Identification of a Key Regulator of Mitochondrial Metabolism, the Lrpprc Protein as a Novel Therapeutic Target in Sdha Overexpressing Ovarian Tumors

Ovarian cancer is the deadliest of all gynecologic malignancies due to limited therapeutic options. Our data show that tumor-specific metabolism of ovarian cancer could be effectively targetable, which highlights a path for new anti-cancer therapies. Our work showed that the upregulation of mitochondrial enzyme SDHA is particularly prevalent in ovarian carcinoma.
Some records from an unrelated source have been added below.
(* ===== verification/LBTags.v ===== *)
(** * The tags of load-balancer IPs

    The load-balancer controller records which service of which cluster has an IP
    in the tags of the CloudSigma account, by direct HTTP requests
    ([tagIPInCloudSigma], [cleanStaleTags], [ensureTagWithIP],
    [untagIPInCloudSigma] and [getTaggedServiceIPs] of
    [ccm/controllers/loadbalancer_controller.go]).  Here these requests meet a tag
    store, and the operations are shown to refine an abstract one on the relation
    "tag [n] has resource [u]": [retagged].  Controllers of several clusters that
    share an account keep off each other's IPs through this relation. *)

From S2P Require Import Prelude Effects GoErrors ApiTypes World Tags LoadBalancer.

(** ** The tag service behind the HTTP requests *)

Definition list_url (region : string) : string :=
  "https://" +:+ region +:+ ".cloudsigma.com/api/2.0/" +:+ "tags/".

Definition tag_url (region uuid : string) : string :=
  "https://" +:+ region +:+ ".cloudsigma.com/api/2.0/" +:+ "tags/" +:+ uuid +:+ "/".

Definition accepted (x : result (Z * string)) : Prop :=
  match x with Ok (status, _) => (status < 400)%Z | Err _ => False end.

(** The documented behaviour of the tags of one region.  When requests may fail, a
    failed listing is an error or decodes to nothing, as the body of an error
    status does, and a failed change may or may not have been applied. *)
Definition http_tag_post (may_fail : bool) (region : string) {X} (e : HttpE X)
    : list Tag.t -> X -> list Tag.t -> Prop :=
  match e in HttpE Y return list Tag.t -> Y -> list Tag.t -> Prop with
  | GetTags url _ => fun g x g' => g' = g /\
      (url = list_url region ->
         x = Ok g \/ (may_fail = true /\ (x = Ok [] \/ exists err, x = Err err)))
  | PostTag url _ name res => fun g x g' => url = list_url region ->
      exists uuid, uuid <> "" /\ (uuid ∉ Tag.UUID <$> g) /\
      ((accepted x /\ g' = g ++ [Tag.mk uuid name res]) \/
       (may_fail = true /\ ~ accepted x /\ (g' = g \/ g' = g ++ [Tag.mk uuid name res])))
  | PutTag url _ name res => fun g x g' => forall uuid, url = tag_url region uuid ->
      (accepted x /\ g' = store_update uuid name res g) \/
      (may_fail = true /\ ~ accepted x /\ (g' = g \/ g' = store_update uuid name res g))
  | _ => fun g _ g' => g' = g
  end.

Definition httpTagI (may_fail : bool) (region : string) : iface Eff (list Tag.t) :=
  Iface (fun _ _ _ => True)
        (fun X e => match e with
                    | EHttp e => http_tag_post may_fail region e
                    | _ => fun g _ g' => g' = g
                    end).

Class HttpTagService (may_fail : bool) (region : string) {W} (h : handler Eff W)
    `{!TagStore h} : Prop :=
  http_tag_laws : implements h (fun w g => tag_store h w = g) (httpTagI may_fail region).

(** ** The abstract operation *)

(** Which tag has which resource. *)
Abbreviation membership := (string -> string -> Prop).

(** [ip] gets the tags [desired] and loses its other managed tags; nothing else
    changes. *)
Definition retagged (desired : list string) (ip : string) (A A' : membership) : Prop :=
  forall n u, A' n u <->
    (A n u /\ ~ (u = ip /\ isCCMManagedTag n = true /\ n ∉ desired)) \/
    (u = ip /\ n ∈ desired).

(** What holds even when requests fail: other resources keep their tags, [ip] gets
    no other tag than the desired ones and keeps those that are not managed. *)
Definition frame (desired : list string) (ip : string) (A A' : membership) : Prop :=
  (forall n u, u <> ip -> A' n u <-> A n u) /\
  (forall n, A' n ip -> A n ip \/ n ∈ desired) /\
  (forall n, A n ip -> isCCMManagedTag n = false \/ n ∈ desired -> A' n ip).

(** The stale tags of an IP. *)
Definition stale (desired : list string) (n : string) : bool :=
  isCCMManagedTag n && bool_decide (n ∉ desired).

Definition store_ok (g : list Tag.t) : Prop :=
  uuids_distinct g /\ ("" ∉ Tag.UUID <$> g).

Lemma extends_inv names ip g g' n u :
  extends names ip g g' -> tagged g' n u -> tagged g n u \/ (u = ip /\ n ∈ names).
Proof.
  intros (g1 & g2 & -> & H1 & H2) (t' & Ht' & <- & Hu).
  apply elem_of_app in Ht' as [Ht'|Ht'].
  - apply list_elem_of_lookup in Ht' as [i Hi].
    destruct (Forall2_lookup_r _ _ _ _ _ H1 Hi) as (t & Hi' & Hg).
    assert (Hin : t ∈ g) by (by eapply list_elem_of_lookup_2).
    destruct Hg as [->|(Hn & _ & ->)]; [left; by exists t|]. cbn in *.
    apply elem_of_app in Hu as [Hu|Hu%list_elem_of_singleton]; [left; by exists t|by right].
  - rewrite Forall_forall in H2. destruct (H2 _ Ht') as [Hn Hr]. rewrite Hr in Hu.
    apply list_elem_of_singleton in Hu as ->. by right.
Qed.

Lemma untag_tagged m ip g g' n u :
  Forall2 (fun t t' => t' = untag m ip t) g g' ->
  tagged g' n u <-> tagged g n u /\ ~ (u = ip /\ m n = true).
Proof.
  intros Hf. assert (Hone : forall t, u ∈ Tag.Resources (untag m ip t) <->
    u ∈ Tag.Resources t /\ ~ (u = ip /\ m (Tag.Name t) = true)).
  { intros t. unfold untag. destruct (m (Tag.Name t)) eqn:Hm; cbn; [|naive_solver].
    unfold without. rewrite list_elem_of_filter. naive_solver. }
  assert (Hname : forall t, Tag.Name (untag m ip t) = Tag.Name t)
    by (intros t; unfold untag; by case_match).
  split.
  - intros (t' & Ht' & <- & Hu). apply list_elem_of_lookup in Ht' as [i Hi].
    destruct (Forall2_lookup_r _ _ _ _ _ Hf Hi) as (t & Hi' & ->).
    apply Hone in Hu as [Hu Hn]. rewrite Hname. split; [|done]. exists t.
    split_and!; [by eapply list_elem_of_lookup_2|done..].
  - intros ((t & Ht & <- & Hu) & Hn). apply list_elem_of_lookup in Ht as [i Hi].
    destruct (Forall2_lookup_l _ _ _ _ _ Hf Hi) as (t' & Hi' & ->).
    exists (untag m ip t). split_and!; [by eapply list_elem_of_lookup_2|done|by apply Hone].
Qed.

Lemma maybe_untagged_members mf m ip g g' :
  Forall2 (maybe_untagged mf ip m) g g' ->
  (forall n u, tagged g' n u -> tagged g n u) /\
  (forall n u, tagged g n u -> ~ (u = ip /\ m n = true) -> tagged g' n u) /\
  (mf = false -> Forall2 (fun t t' => t' = untag m ip t) g g').
Proof.
  intros Hf.
  assert (Hone : forall t t', maybe_untagged mf ip m t t' -> Tag.Name t' = Tag.Name t /\
    forall u, (u ∈ Tag.Resources t' -> u ∈ Tag.Resources t) /\
              (u ∈ Tag.Resources t -> ~ (u = ip /\ m (Tag.Name t) = true) -> u ∈ Tag.Resources t')).
  { intros t t' [->|[_ ->]]; [|naive_solver]. unfold untag. destruct (m (Tag.Name t)) eqn:Hm;
      [|naive_solver]. split; [done|]. intros u. cbn. unfold without. rewrite !list_elem_of_filter.
    naive_solver. }
  split_and!.
  - intros n u (t' & Ht' & <- & Hu). apply list_elem_of_lookup in Ht' as [i Hi].
    destruct (Forall2_lookup_r _ _ _ _ _ Hf Hi) as (t & Hi' & Hm).
    destruct (Hone _ _ Hm) as [Hn Hr]. exists t.
    split_and!; [by eapply list_elem_of_lookup_2|done|by apply Hr].
  - intros n u (t & Ht & <- & Hu) Hn. apply list_elem_of_lookup in Ht as [i Hi].
    destruct (Forall2_lookup_l _ _ _ _ _ Hf Hi) as (t' & Hi' & Hm).
    destruct (Hone _ _ Hm) as [Hn' Hr]. exists t'.
    split_and!; [by eapply list_elem_of_lookup_2|done|by apply Hr].
  - intros ->. eapply Forall2_impl; [exact Hf|]. by intros t t' [->|[? _]].
Qed.

(** ** What the operations do to the store *)

Section operations.
Context (mf : bool) (c : LoadBalancerController).
Abbreviation lwp := (wp (httpTagI mf (Region c))).

Lemma store_ok_untagged m ip g g' :
  Forall2 (maybe_untagged mf ip m) g g' -> store_ok g -> store_ok g'.
Proof.
  intros Hf. unfold store_ok, uuids_distinct. by rewrite (maybe_untagged_UUID _ _ _ _ _ Hf).
Qed.

Lemma maybe_untagged_refl m ip g :
  mf = true \/ Forall (fun t => untag m ip t = t) g -> Forall2 (maybe_untagged mf ip m) g g.
Proof.
  intros H. apply Forall_Forall2_diag, Forall_forall. intros t Ht.
  destruct H as [->|H]; [by right|left]. rewrite Forall_forall in H. by rewrite H.
Qed.

Lemma wp_remove_from_tags tok ip desired g :
  store_ok g ->
  lwp (remove_from_tags c tok ip desired g)
      (ok (fun _ g' => Forall2 (maybe_untagged mf ip (stale desired)) g g')) g.
Proof.
  intros [Hd Hne]. unfold remove_from_tags.
  apply (wp_for_each _ (fun todo (_ : unit) g' =>
    exists l l', g = l ++ todo /\ g' = l' ++ todo /\
                 Forall2 (maybe_untagged mf ip (stale desired)) l l')).
  { by exists [], []. }
  2:{ intros [] g' (l & l' & -> & -> & Hf). by rewrite !app_nil_r. }
  intros t todo [] g1 _ (l & l' & -> & -> & Hf).
  assert (Hnext : forall t', maybe_untagged mf ip (stale desired) t t' ->
    exists k k', l ++ t :: todo = k ++ todo /\ l' ++ t' :: todo = k' ++ todo /\
                 Forall2 (maybe_untagged mf ip (stale desired)) k k').
  { intros t' Ht. exists (l ++ [t]), (l' ++ [t']). rewrite <- !app_assoc.
    split_and!; [done|done|]. apply Forall2_app; auto. }
  assert (Hkeep : stale desired (Tag.Name t) = false -> maybe_untagged mf ip (stale desired) t t)
    by (intros Hs; left; unfold untag; by rewrite Hs).
  destruct (isCCMManagedTag (Tag.Name t)) eqn:Hm; cbn [negb].
  2:{ apply wp_ret, Hnext, Hkeep. unfold stale. by rewrite Hm. }
  destruct (decide (Tag.Name t ∈ desired)) as [Hin|Hin].
  { apply wp_ret, Hnext, Hkeep. unfold stale. by rewrite Hm, bool_decide_false by auto. }
  destruct (decide (ip ∈ Tag.Resources t)) as [Hip|Hip];
    [|apply wp_ret, Hnext; left; by rewrite untag_id].
  assert (Hd' : uuids_distinct (l' ++ t :: todo)).
  { unfold uuids_distinct in *. rewrite fmap_app in *. by rewrite (maybe_untagged_UUID _ _ _ _ _ Hf). }
  wp_call y Hy. specialize (Hy (Tag.UUID t) eq_refl). rewrite store_update_mid in Hy by done.
  apply wp_ret.
  replace (Tag.mk (Tag.UUID t) (Tag.Name t) (filter (fun r => r <> ip) (Tag.Resources t)))
    with (untag (stale desired) ip t) in Hy.
  2:{ unfold untag, stale. by rewrite Hm, bool_decide_true. }
  destruct Hy as [[_ ->]|(Hmf & _ & [->| ->])]; apply Hnext; [by left|by right|by left].
Qed.

Lemma wp_cleanStaleTags tok ip desired g :
  store_ok g ->
  lwp (cleanStaleTags c tok ip desired)
      (ok (fun _ g' => Forall2 (maybe_untagged mf ip (stale desired)) g g')) g.
Proof.
  intros Hok. unfold cleanStaleTags. wp_call x Hx. destruct Hx as [-> Hx].
  specialize (Hx eq_refl).
  destruct Hx as [->|(Hmf & [->|[err ->]])].
  - eapply wp_seq; [by apply wp_remove_from_tags|]. intros [] g' Hg. by apply wp_ret.
  - apply wp_ret. apply maybe_untagged_refl. by left.
  - apply wp_ret. apply maybe_untagged_refl. by left.
Qed.

(** The store after tagging with [names]. *)
Definition grown_ok (names : list string) (ip : string) (g0 g : list Tag.t) : Prop :=
  store_ok g /\ extends names ip g0 g.

Lemma wp_ensureTagWithIP tok n ip g :
  store_ok g ->
  lwp (ensureTagWithIP c tok n ip)
      (ok (fun r g' => grown_ok [n] ip g g' /\ (mf = false -> tagged g' n ip))) g.
Proof.
  intros [Hd Hne]. unfold ensureTagWithIP.
  assert (Hrefl : grown_ok [n] ip g g) by (split; [done|reflexivity]).
  wp_call x Hx. destruct Hx as [-> Hx]. specialize (Hx eq_refl).
  (* adding the tag *)
  assert (Hcreate : lwp
    (let* r := http (PostTag (apiURL c "tags/") tok n [ip]) in
     match r with
     | Ok (status, body) =>
         if decide (status >= 400)%Z
         then Ret (Some (ErrNew ("failed to create tag: " +:+ body))) else Ret None
     | Err err => Ret (Some (ErrWrap "failed to create tag" err))
     end) (ok (fun r g' => grown_ok [n] ip g g' /\ (mf = false -> tagged g' n ip))) g).
  { wp_call y Hy. destruct (Hy eq_refl) as (u & Hu & Hfresh & Hpost).
    destruct (tag_inv_create ip n u g Hd Hfresh) as [Hd' Hext].
    assert (Hnew : grown_ok [n] ip g (g ++ [Tag.mk u n [ip]]) /\
                   tagged (g ++ [Tag.mk u n [ip]]) n ip).
    { split; [split; [split; [done|]|done]|].
      - rewrite fmap_app. set_solver.
      - eexists. split_and!; [apply elem_of_snoc|done|apply elem_of_one]. }
    assert (Hdone : grown_ok [n] ip g g' /\ (mf = false -> tagged g' n ip)).
    { destruct Hpost as [[_ ->]|(Hmf & _ & [->| ->])]; destruct Hnew; split; (done || congruence). }
    destruct y as [[status body]|err]; [case_decide|]; by apply wp_ret. }
  destruct Hx as [->|(Hmf & [->|[err ->]])];
    [|exact Hcreate|apply wp_ret; split; [done|congruence]].
  destruct (find _ g) as [t|] eqn:Hfind; [|exact Hcreate].
  apply find_app_split in Hfind as (l1 & l2 & -> & Hn%bool_decide_eq_true).
  rewrite decide_False.
  2:{ intros He. apply Hne. rewrite fmap_app, fmap_cons, He. set_solver. }
  case_decide as Hin.
  { apply wp_ret. split; [done|]. intros _. exists t. split_and!; [apply elem_of_mid|done..]. }
  wp_call y Hy. specialize (Hy (Tag.UUID t) eq_refl).
  destruct (tag_inv_update ip n l1 t l2 Hd Hn Hin) as [Hd' Hext]. rewrite Hn in Hd', Hext.
  rewrite store_update_mid in Hy, Hd', Hext by done.
  assert (Hnew : grown_ok [n] ip (l1 ++ t :: l2)
      (l1 ++ Tag.mk (Tag.UUID t) n (Tag.Resources t ++ [ip]) :: l2) /\
    tagged (l1 ++ Tag.mk (Tag.UUID t) n (Tag.Resources t ++ [ip]) :: l2) n ip).
  { split; [split; [split; [done|]|done]|].
    - rewrite fmap_app, fmap_cons in *. done.
    - eexists. split_and!; [apply elem_of_mid|done|apply elem_of_snoc]. }
  assert (Hdone : grown_ok [n] ip (l1 ++ t :: l2) g' /\ (mf = false -> tagged g' n ip)).
  { destruct Hy as [[_ ->]|(Hmf & _ & [->| ->])]; destruct Hnew; split; (done || congruence). }
  destruct y as [[status body]|err]; [case_decide|]; by apply wp_ret.
Qed.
The SDHA overexpression significantly induced orthotopic ovarian tumor growth substantially reducing mouse survival. We showed that the SDHA overexpressing tumors depend on glutaminolysis, and increased activity of TCA cycle coupled with mitochondrial oxidative phosphorylation (OXPHOS), which are essential for high-energy metabolism and cell survival. We also identified a distinctive vulnerability of SDHA overexpressing tumors to agents targeting regulators of OXPHOS pathway, particularly LRPPRC protein. LRPPRC is a key regulator of mitochondria homeostasis and energy metabolism promoting OXPHOS and ATP generation, however when overexpressed, the LRPPRC acts as tumor oncogene. Our analysis of SDHA and LRPPRC gene and protein expression patterns in precursor lesions and established ovarian cancer demonstrated that the upregulation of SDHA is accompanied by LRPPRC overexpression, particularly in advanced tumors. Our novel findings highlight for the first time a potential functional interaction between SDHA and LRPPRC in development and progression of ovarian malignancy. Importantly, our in vivo data showed that pharmacological blocking LRPPRC function results in a long-term therapeutic benefit and can be an effective therapy in SDHA and LRPPRC overexpressing ovarian tumors. Overall, our study underlines an understudied role of concomitant overexpression of SDHA and LRPPRC in ovarian cancer pathogenesis highlighting new opportunities for therapeutic intervention.